Nicholas Stern, in his excellent  presidential address to the European Economic Association in 2009, said that a big problem in global negotiations to stop or alleviate the consequences of climate change, was that developing countries should perceive as fair the offers by rich countries to reach an agreement. The idea is based on a very simple interaction called the Ultimatum Game, very well known by many social scientists. In this game, a proposer suggests a deal to some subordinate agent. The deal can be to split a given resource in a fair way (say, fifty-fifty) or to split it unequally (say, ten per cent versus ninety per cent). If the second agents accepts the deal, the resource gets splitted as suggested.
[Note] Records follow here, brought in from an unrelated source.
(** X14.  Whatever the user and the server did, the message list holds at most
    one loading placeholder; when it holds one, a request is in flight and
    the placeholder is the last message. *)
Theorem placeholder_last_and_alone (sessionId : string) (st : Chatbot.State) :
  Chatbot.reachable sessionId st ->
  exists ms, Forall settled ms
    /\ (Chatbot.messages st = ms
        \/ (loading st = true
            /\ exists now, Chatbot.messages st = ms ++ [loadingMsgObj now])).
Proof.
  intros [evs <-]. unfold Chatbot.run.
  assert (H : tidy Chatbot.initial)
    by (exists []; split; [constructor | left; reflexivity]).
  revert H. generalize Chatbot.initial.
  induction evs as [|ev evs IH]; intros s0 H; simpl; [exact H|].
  apply IH. apply step_tidy. exact H.
Qed.

Lemma placeholder_last_and_alone_witness :
  exists ms, Forall settled ms
    /\ (Chatbot.messages (Chatbot.run "s1" [Typed "hi"; Send "t1" "t2"]) = ms
        \/ (loading (Chatbot.run "s1" [Typed "hi"; Send "t1" "t2"]) = true
            /\ exists now,
                 Chatbot.messages (Chatbot.run "s1" [Typed "hi"; Send "t1" "t2"])
                 = ms ++ [loadingMsgObj now])).
Proof.
  apply (placeholder_last_and_alone "s1").
  exists [Typed "hi"; Send "t1" "t2"]. reflexivity.
Defined.

(** ** Chatbot: formatBotText *)

Import BotText.

Lemma without_cons c x s : without c (String x s) <-> x <> c /\ without c s.
Proof. unfold without. simpl. tauto. Qed.

Lemma without_app c s t : without c (s +:+ t) <-> without c s /\ without c t.
Proof.
  induction s as [|x s IH].
  - rewrite append_nil. unfold without at 2. simpl. tauto.
  - rewrite append_cons, !without_cons, IH. tauto.
Qed.

Lemma startsWith_app p r : startsWith p (p +:+ r) = true.
Proof.
  induction p as [|a p IH]; [reflexivity|].
  rewrite append_cons. cbn [startsWith]. rewrite Ascii.eqb_refl. exact IH.
Qed.

Lemma dropChars_app p r : dropChars (String.length p) (p +:+ r) = r.
Proof.
  induction p as [|a p IH]; [reflexivity|].
  rewrite append_cons. cbn [String.length dropChars]. exact IH.
Qed.

Lemma dropChars_length n s : (String.length (dropChars n s) <= String.length s)%nat.
Proof.
  revert s. induction n as [|n IH]; intros [|c s]; simpl; try lia.
  specialize (IH s). lia.
Qed.

Lemma findClose_length delim s capture after :
  findClose delim s = Some (capture, after) ->
  (String.length after <= String.length s)%nat.
Proof.
  revert capture after. induction s as [|c s IH]; intros capture after; simpl.
  - destruct (startsWith delim ""); [|discriminate].
    intros H. inversion H; subst. apply dropChars_length.
  - destruct (startsWith delim (String c s)).
    + intros H. inversion H; subst. apply (dropChars_length _ (String c s)).
    + destruct (lineTerminatorAhead (String c s)); [discriminate|].
      destruct (findClose delim s) as [[cap aft]|]; [|discriminate].
      intros H. inversion H; subst. specialize (IH _ _ eq_refl). lia.
Qed.

(** Any fuel that covers the string gives the same result. *)
Lemma replaceAllFrom_fuel d' opening closing : forall fuel1 fuel2 s,
  (String.length s <= fuel1)%nat -> (String.length s <= fuel2)%nat ->
  replaceAllFrom fuel1 (String star d') opening closing s
  = replaceAllFrom fuel2 (String star d') opening closing s.
Proof.
  induction fuel1 as [|fuel1 IH]; intros fuel2 s H1 H2.
  - destruct s; [|simpl in H1; lia]. destruct fuel2; reflexivity.
  - destruct s as [|c s]; [destruct fuel2; reflexivity|].
    destruct fuel2 as [|fuel2]; [simpl in H2; lia|].
    simpl in H1, H2. cbn [replaceAllFrom].
    destruct (startsWith (String star d') (String c s)).
    + destruct (findClose (String star d')
                  (dropChars (String.length (String star d')) (String c s)))
        as [[capture after]|] eqn:E.
      * apply findClose_length in E.
        pose proof (dropChars_length (String.length d') s) as Hd.
        cbn [String.length dropChars] in E.
        rewrite (IH fuel2 after) by lia. reflexivity.
      * rewrite (IH fuel2 s) by lia. reflexivity.
    + rewrite (IH fuel2 s) by lia. reflexivity.
Qed.

(** A stretch without asterisk is copied, and the search goes on after
    it. *)
Lemma replaceAll_plain_prefix d' opening closing pre s :
  without star pre ->
  replaceAll (String star d') opening closing (pre +:+ s)
  = pre +:+ replaceAll (String star d') opening closing s.
Proof.
  unfold replaceAll.
  induction pre as [|c pre IH]; intros H; [reflexivity|].
  apply without_cons in H. destruct H as [Hc Hpre].
  rewrite !append_cons. cbn [String.length replaceAllFrom startsWith].
  assert (E : Ascii.eqb star c = false) by (apply Ascii.eqb_neq; congruence).
  rewrite E. cbn [andb]. rewrite (IH Hpre). reflexivity.
Qed.

Lemma replaceAll_plain d' opening closing s :
  without star s -> replaceAll (String star d') opening closing s = s.
Proof.
  intros H. rewrite <- (append_empty_r s) at 1.
  rewrite replaceAll_plain_prefix by assumption. apply append_empty_r.
Qed.

(** A line terminator cannot begin in [cap] and end in what follows when
    what follows begins with an asterisk. *)
Lemma lineTerminatorAhead_before_star c cap rest :
  lineTerminatorAhead (String c cap) = false ->
  lineTerminatorAhead (String c (cap +:+ String star rest)) = false.
Proof.
  unfold lineTerminatorAhead, LF, CR, LS, PS.
  cbn [startsWith].
  destruct (Ascii.eqb (ascii_of_nat 10) c); [discriminate|].
  destruct (Ascii.eqb (ascii_of_nat 13) c); [discriminate|].
  destruct (Ascii.eqb (ascii_of_nat 226) c); [|reflexivity].
  cbn [andb orb].
  destruct cap as [|c1 cap]; [reflexivity|]. rewrite append_cons. cbn [startsWith].
  destruct (Ascii.eqb (ascii_of_nat 128) c1); [|reflexivity].
  cbn [andb].
  destruct cap as [|c2 cap]; [reflexivity|]. rewrite append_cons. cbn [startsWith].
  destruct (Ascii.eqb (ascii_of_nat 168) c2), (Ascii.eqb (ascii_of_nat 169) c2);
    cbn; intros H; try discriminate; reflexivity.
Qed.

(** The lazy run stops at the first delimiter after a capture that holds
    no asterisk and no line terminator. *)
Lemma findClose_capture d' cap post :
  without star cap -> oneLine cap ->
  findClose (String star d') (cap +:+ String star d' +:+ post) = Some (cap, post).
Proof.
  induction cap as [|c cap IH]; intros Hw Hl.
  - rewrite append_nil, append_cons. cbn [findClose].
    rewrite <- append_cons, startsWith_app, dropChars_app. reflexivity.
  - apply without_cons in Hw. destruct Hw as [Hc Hw]. destruct Hl as [Hlt Hl].
    rewrite append_cons. cbn [findClose startsWith].
    assert (E : Ascii.eqb star c = false) by (apply Ascii.eqb_neq; congruence).
    rewrite E. cbn [andb].
    rewrite (append_cons star d' post).
    rewrite (lineTerminatorAhead_before_star c cap (d' +:+ post) Hlt).
    rewrite <- (append_cons star d' post).
    rewrite (IH Hw Hl). reflexivity.
Qed.

(** A delimited capture at the head of the string is replaced, and the
    search goes on after the closing delimiter. *)
Lemma replaceAll_match d' opening closing cap post :
  without star cap -> oneLine cap ->
  replaceAll (String star d') opening closing
    (String star d' +:+ cap +:+ String star d' +:+ post)
  = opening +:+ cap +:+ closing +:+ replaceAll (String star d') opening closing post.
Proof.
  intros Hw Hl. unfold replaceAll.
  set (body := cap +:+ String star d' +:+ post).
  assert (Hlen : (String.length post <= String.length (d' +:+ body))%nat).
  { unfold body. rewrite !length_append_s. cbn [String.length]. lia. }
  rewrite (append_cons star d' body). cbn [String.length replaceAllFrom].
  rewrite <- (append_cons star d' body), startsWith_app.
  change (S (String.length d')) with (String.length (String star d')).
  unfold body at 1. rewrite dropChars_app, (findClose_capture d' cap post Hw Hl).
  do 3 f_equal. apply replaceAllFrom_fuel; [exact Hlen|lia].
Qed.

Lemma replaceNewlines_app s t :
  replaceNewlines (s +:+ t) = replaceNewlines s +:+ replaceNewlines t.
Proof.
  induction s as [|c s IH]; [reflexivity|].
  rewrite append_cons. cbn [replaceNewlines].
  destruct (Ascii.eqb c (ascii_of_nat 10)); rewrite IH; [|reflexivity].
  rewrite append_assoc_s. reflexivity.
Qed.

Lemma replaceNewlines_plain s :
  without (ascii_of_nat 10) s -> replaceNewlines s = s.
Proof.
  induction s as [|c s IH]; intros H; simpl; [reflexivity|].
  apply without_cons in H. destruct H as [Hc Hs].
  apply Ascii.eqb_neq in Hc. rewrite Hc, (IH Hs). reflexivity.
Qed.

Lemma oneLine_without_LF s : oneLine s -> without (ascii_of_nat 10) s.
Proof.
  induction s as [|c s IH]; intros H; [intros []|].
  destruct H as [Hlt Hs]. apply without_cons. split; [|apply IH; assumption].
  intros ->. unfold lineTerminatorAhead, LF in Hlt. cbn in Hlt. discriminate.
Qed.

(** X15.  A text without asterisk only has its newlines replaced: every other
    character, markup included, reaches the page as it is; without newline
    either, the text is returned unchanged. *)
Theorem formatBotText_plain (text : string) :
  without star text ->
  formatBotText text = replaceNewlines text
  /\ (without (ascii_of_nat 10) text -> formatBotText text = text).
Proof.
  intros H. unfold formatBotText.
  rewrite (replaceAll_plain "*" _ _ text H), (replaceAll_plain "" _ _ text H).
  split; [reflexivity|]. apply replaceNewlines_plain.
Qed.

Lemma formatBotText_plain_witness :
  formatBotText "<b>Take 2 tablets</b>" = "<b>Take 2 tablets</b>".
Proof.
  refine (proj2 (formatBotText_plain "<b>Take 2 tablets</b>" _) _);
    vm_compute; intuition discriminate.
Defined.

(** X16.  The output of [formatBotText] never holds a newline character. *)
Theorem formatBotText_no_newline (text : string) :
  without (ascii_of_nat 10) (formatBotText text).
Proof.
  unfold formatBotText.
  generalize (replaceAll "*" "<em>" "</em>" (replaceAll "**" "<strong>" "</strong>" text)).
  intros s. induction s as [|c s IH]; simpl; [intros []|].
  destruct (Ascii.eqb c (ascii_of_nat 10)) eqn:E.
  - change ("<br/>" +:+ replaceNewlines s)
      with (String "<" (String "b" (String "r" (String "/" (String ">" (replaceNewlines s)))))).
    repeat (apply without_cons; split; [discriminate|]). exact IH.
  - apply without_cons. split; [|exact IH]. apply Ascii.eqb_neq. exact E.
Qed.

(** X17.  Text between two double asterisks becomes strong: when the text before
    holds no asterisk and the text between holds no asterisk and no line
    terminator, the marked part is wrapped in [<strong>] and the rest of the
    text is formatted on its own. *)
Theorem formatBotText_strong (pre cap post : string) :
  without star pre -> without star cap -> oneLine cap ->
  formatBotText (pre +:+ "**" +:+ cap +:+ "**" +:+ post)
  = replaceNewlines pre +:+ "<strong>" +:+ cap +:+ "</strong>" +:+ formatBotText post.
Proof.
  intros Hpre Hcap Hline. unfold formatBotText.
  change "**" with (String star "*").
  rewrite replaceAll_plain_prefix by assumption.
  rewrite replaceAll_match by assumption.
  change "*" with (String star "").
  set (rest := replaceAll (String star (String star "")) "<strong>" "</strong>" post).
  replace (pre +:+ "<strong>" +:+ cap +:+ "</strong>" +:+ rest)
    with ((pre +:+ "<strong>" +:+ cap +:+ "</strong>") +:+ rest)
    by (rewrite !append_assoc_s; reflexivity).
  rewrite replaceAll_plain_prefix.
  - rewrite !replaceNewlines_app.
    rewrite (replaceNewlines_plain cap) by (apply oneLine_without_LF; assumption).
    rewrite !append_assoc_s. reflexivity.
  - repeat (apply without_app; split); try assumption;
      vm_compute; intuition discriminate.
Qed.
Otherwise, the resource disappears (as would life in the planet if nothing is done to stop climate change). Given the alternative, the purely rational reaction of the second player should be to accept any deal. However, in practice, as seen in thousands of experiments, the second player almost never accepts utterly unfair proposals. The game has come to my mind after reading one after another article by many economists stressing the need for structural reforms, without saying much or anything about any suggestion to accompany them by a plan to make these proposals acceptable by those who may be the losers from such reforms, and may well be expecting some perceived fairness from the proposers.